*** Begin section ***

(* ===== verification/Encoding.v ===== *)
(** * Byte and text encodings

    The integer codecs of [src/broker/types.go] ([int64ToBytes],
    [bytesToInt64], the 16-byte index entries), the 4-byte big-endian length
    prefix that the segment log, the raft WAL and the entry stream all use
    (written with [binary.BigEndian] or with explicit shifts), and the decimal
    text of [fmt.Sprintf] and [fmt.Sscanf] with the verb [%d]. *)

From S2P Require Import Prelude.

(** ** Reference definitions: big-endian digits in base 256 *)

Fixpoint be_bytes (n : nat) (v : Z) : list byte :=
  match n with
  | O => []
  | S n => be_bytes n (Z.shiftr v 8) ++ [byte_of_Z v]
  end.

Definition be_value (bs : list byte) : Z :=
  fold_left (λ v b, v * 256 + Z_of_byte b) bs 0.

(** ** [src/broker/types.go] *)

(** [b[i] = byte(v >> (8 * (7 - i)))] for [i] in 0..7. *)
Definition int64ToBytes (v : Z) : list byte :=
  (λ i, byte_of_Z (Z.shiftr v (8 * (7 - i)))) <$> [0;1;2;3;4;5;6;7].

(** [for i := 0; i < 8 && i < len(b); i++ { v = (v << 8) | int64(b[i]) }] *)
Definition bytesToInt64 (b : list byte) : Z :=
  fold_left (λ v x, wrap64 (Z.lor (wrap64 (Z.shiftl v 8)) (Z_of_byte x))) (take 8 b) 0.

Record indexEntry := IndexEntry { ie_Offset : Z; ie_Position : Z }.
Record timeIndexEntry := TimeIndexEntry { te_Timestamp : Z; te_Offset : Z }.
Lemma only_writes_set_node P p d w :
  P p → w_nodes w !! p ≠ Some Dir → only_writes P w (set_node p (File d) (tick w)).
Proof.
  intros HP Hn q. destruct (decide (p = q)) as [<-|].
  - right. split_and!; [done| |done]. exists d. simpl. by rewrite lookup_insert_eq.
  - left. simpl. by rewrite lookup_insert_ne.
Qed.

Lemma only_writes_file P w w' q : only_writes P w w' → ¬ P q → file w' q = file w q.
Proof. intros H Hq. unfold file. by destruct (H q) as [->|(? & _)]. Qed.

Lemma only_writes_is_file P w w' q :
  only_writes P w w' → is_Some (file w q) → is_Some (file w' q).
Proof.
  intros H Hq. unfold file in *. destruct (H q) as [->|(_ & (d & ->) & _)]; [done|by eexists].
Qed.

Lemma only_writes_dir P w w' q :
  only_writes P w w' → w_nodes w !! q = Some Dir → w_nodes w' !! q = Some Dir.
Proof. intros H Hq. by destruct (H q) as [->|(_ & _ & ?)]. Qed.

Lemma only_writes_parent P w w' p :
  only_writes P w w' → parent_ok w p = true → parent_ok w' p = true.
Proof.
  unfold parent_ok. intros H. destruct (p.2) as [|x [|y r]]; [done..|].
  destruct (w_nodes w !! (p.1, y :: r)) as [[|]|] eqn:Hd; try done.
  by rewrite (only_writes_dir _ _ _ _ H Hd).
Qed.

Lemma only_writes_writable P w w' p : only_writes P w w' → writable w p → writable w' p.
Proof.
  intros H [Hf|[Hn Hp]]; [left; by eapply only_writes_is_file|].
  destruct (H p) as [Heq|(_ & (d & Hd) & _)].
  - right. rewrite Heq. eauto using only_writes_parent.
  - left. unfold file. rewrite Hd. by eexists.
Qed.
Lemma fetched_step recs off :
  fetched recs off = match drop (Z.to_nat off) recs with [] => [] | r :: _ => r :: fetched recs (off + 1) end.
Proof.
  destruct (decide (0 <= off)) as [H|H].
  - rewrite !fetched_from by lia. destruct (drop (Z.to_nat off) recs) as [|r rest] eqn:Hd; [done|].
    replace (Z.to_nat (off + 1)) with (Z.to_nat off + 1)%nat by lia. by rewrite <- drop_drop, Hd.
  - destruct recs as [|r0 recs]; [by rewrite drop_nil|].
    replace (Z.to_nat off) with 0%nat by lia. cbn [drop fetched].
    replace (Z.to_nat off) with 0%nat by lia. replace (Z.to_nat (off + 1)) with 0%nat by lia.
    by replace (Z.to_nat (- off)) with (S (Z.to_nat (- (off + 1)))) by lia.
Qed.

Lemma fetchLoop_reliable `{!Reliable E} logs name recs b mb fuel off acc w :
  broker_rep logs b w → logs !! name = Some recs →
  - 2 ^ 63 <= off → off + Z.of_nat fuel < 2 ^ 63 → mb - zlen acc = Z.of_nat fuel →
  ∃ w', fetchLoop fuel name off mb b acc w = (acc ++ take fuel (fetched recs off), None, w').
Proof.
  intros HB Hl. revert off acc w HB.
  induction fuel as [|fuel IH]; intros off acc w HB Hoff Hb Hf; cbn [fetchLoop].
  { exists w. by rewrite take_0, app_nil_r. }
  destruct (Consume_reliable logs name recs off 1 b w HB Hl) as [w1 HC]. rewrite HC.
  change (page 1) with 1%nat. rewrite (fetched_step recs off).
  destruct (drop (Z.to_nat off) recs) as [|r rest] eqn:Hd.
  { exists w1. by rewrite app_nil_r. }
  cbn [take]. rewrite zlen_app. change (zlen [r]) with 1.
  destruct (mb <=? zlen acc + 1) eqn:Hm; bool_prop.
  - exists w1. replace fuel with 0%nat by lia. done.
  - rewrite wrap64_id by (unfold int64; lia).
    destruct (IH (off + 1) (acc ++ [r]) w1) as [w2 ->].
    + eapply broker_rep_nodes; [|done]. intros q. by eapply Consume_nodes.
    + lia.
    + lia.
    + rewrite zlen_app. change (zlen [r]) with 1. lia.
    + exists w2. by rewrite <- app_assoc.
Qed.
End consume.

(** ** Raw fetch *)

Section fetch_raw.
Context {E : Env} {C : RecordCodec}.

(** The file range [FetchRaw] hands to the zero-copy path is the payload of the
    record at that offset. *)
Lemma FetchRaw_payload logs name recs off r b w p pos len w' :
  broker_rep logs b w → logs !! name = Some recs →
  recs !! Z.to_nat off = Some r → 0 <= off →
  FetchRaw name off b w = (Ok (p, pos, len), w') →
  ∃ f, file w p = Some f ∧ 0 <= pos ∧ pos + len <= zlen f
    ∧ json_unmarshal (slice f (Z.to_nat pos) (Z.to_nat len)) = Some r.
Proof.
  intros HB Hl Hr Hoff. unfold FetchRaw.
  destruct (topics b !! name) as [t|] eqn:Ht; [|done].
  destruct (rep_topics _ _ _ HB _ _ _ Hl Ht) as [_ _ (seg & Hseg & HR & _)].
  rewrite Hseg. cbn [fetchRawSegments].
  destruct (rep_file _ _ _ _ HR) as (f & Hf & Hlen & Hst).
  destruct (Hst _ _ Hr) as (pos0 & payload & Ho & (H0 & Hm & Hl' & Hs1 & Hs2) & Hp & Hu).
  rewrite Z.add_0_l, Z2Nat.id in Ho by done. rewrite Ho.
  pose proof (rep_pos _ _ _ _ HR). pose proof (zlen_nonneg payload).
  destruct (ReadAt (LogPath seg) 4 pos0 w) as [[sz|e] w1] eqn:E1; [|done].
  apply ReadAt_ok in E1 as (f1 & Hf1 & -> & _). simplify_eq.
  change (Z.to_nat 4) with 4%nat. rewrite Hs1.
  rewrite <- (app_nil_r (putUint32 _)), getUint32_putUint32_small by (unfold maxPayload in *; lia).
  rewrite wrap64_id by (unfold int64; lia).
  intros [= <- <- <- <-]. exists f. split_and!; [done|lia|lia|].
  unfold zlen. by rewrite Nat2Z.id, Hs2.
Qed.
Lemma produce_restart logs recs name key value headers b w t0 rec b1 w1 b2 w2 t b3 w3 :
  broker_rep logs b w → logs !! name = Some recs → topics b !! name = Some t0 →
  topic_room t0 → storable key value headers →
  Produce name key value headers b w = (Ok rec, b1, w1) →
  (∀ f, file w1 (topicLog (b_dir b) name) = Some f → zlen f < 2 ^ 63) →
  NewBroker (b_dir b) w1 = (Ok b2, w2) → CreateTopic name b2 w2 = (Ok t, b3, w3) →
  topics b3 !! name = Some t ∧ NextOffset t = 0
  ∧ broker_rep {[name := recs ++ [with_offset (NextOffset t0) rec]]} b3 w3.
Proof.
  intros HB Hl Ht0 Hroom Hst HP Hsize HN HC.
  assert (∀ t, topics b !! name = Some t → topic_room t) as Hroom' by (intros; by simplify_eq).
  destruct (Produce_frame _ _ _ _ _ _ _ _ _ _ HB HP) as (Hd & _).
  destruct (Produce_outcome _ _ _ _ _ _ _ _ _ _ HB Hroom' Hst HP)
    as (recs' & t0' & Hl' & Ht0' & Ho & _ & _ & _ & HB' & t' & Ht' & _ & Hnx & Hidx). simplify_eq.
  pose proof (rep_topics _ _ _ HB' _ _ _ (lookup_insert_eq _ _ _) Ht') as HT. rewrite Hd in HT.
  assert (zlen (recs ++ [with_offset (NextOffset t0) rec]) < 2 ^ 63) as Hlen.
  { rewrite zlen_app. change (zlen [_]) with 1. rewrite <- Hnx.
    pose proof (topic_next _ _ _ _ _ HT) as Hi. unfold int64 in Hi. lia. }
  unfold NewBroker in HN. destruct (MkdirAll _ w1) as [[[]|] wm] eqn:EM; [|done]. simplify_eq.
  eapply CreateTopic_recover in HC as (Ht3 & HB3 & Hn3); [by split_and!|exact HT|exact Hidx
    |exact Hsize|exact Hlen|intros q; by eapply MkdirAll_file|done|done].
Qed.
End restarted.

Definition wr0 : world := (NewBroker (E := env0) dir0 wb2).2.
Definition recreated0 : res Topic * Broker * world :=
  CreateTopic (E := env0) "orders" broker0 wr0.
Definition topic3 : Topic := MkTopic "orders" 0 (OS.Join dir0 "orders")
  (match recreated0.1.1 with Ok t => Segments t | Err _ => [] end) 0.

Lemma restart0_ok : NewBroker (E := env0) (b_dir broker1) wb2 = (Ok broker0, wr0).
Proof.
  assert ((NewBroker (E := env0) dir0 wb2).1 = Ok broker0) as H by (vm_compute; reflexivity).
  change (b_dir broker1) with dir0.
  rewrite (surjective_pairing (NewBroker (E := env0) dir0 wb2)), H. reflexivity.
Qed.

Lemma recreated0_ok :
  CreateTopic (E := env0) "orders" broker0 wr0 = (Ok topic3, recreated0.1.2, recreated0.2).
Proof.
  assert (recreated0.1.1 = Ok topic3) as <- by (vm_compute; reflexivity).
  rewrite <- !surjective_pairing. done.
Qed.

Lemma wb2_log_size f :
  file wb2 (topicLog (b_dir broker1) "orders") = Some f → zlen f < 2 ^ 63.
Proof. intros Hf. vm_compute in Hf. injection Hf as <-. reflexivity. Qed.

*** End section ***

#### Problem details:
Among the lines above, which contain the word "assert"? Copy every one.

#### Reply to the exercise:
  assert (∀ t, topics b !! name = Some t → topic_room t) as Hroom' by (intros; by simplify_eq).
  assert (zlen (recs ++ [with_offset (NextOffset t0) rec]) < 2 ^ 63) as Hlen.
  assert ((NewBroker (E := env0) dir0 wb2).1 = Ok broker0) as H by (vm_compute; reflexivity).
  assert (recreated0.1.1 = Ok topic3) as <- by (vm_compute; reflexivity).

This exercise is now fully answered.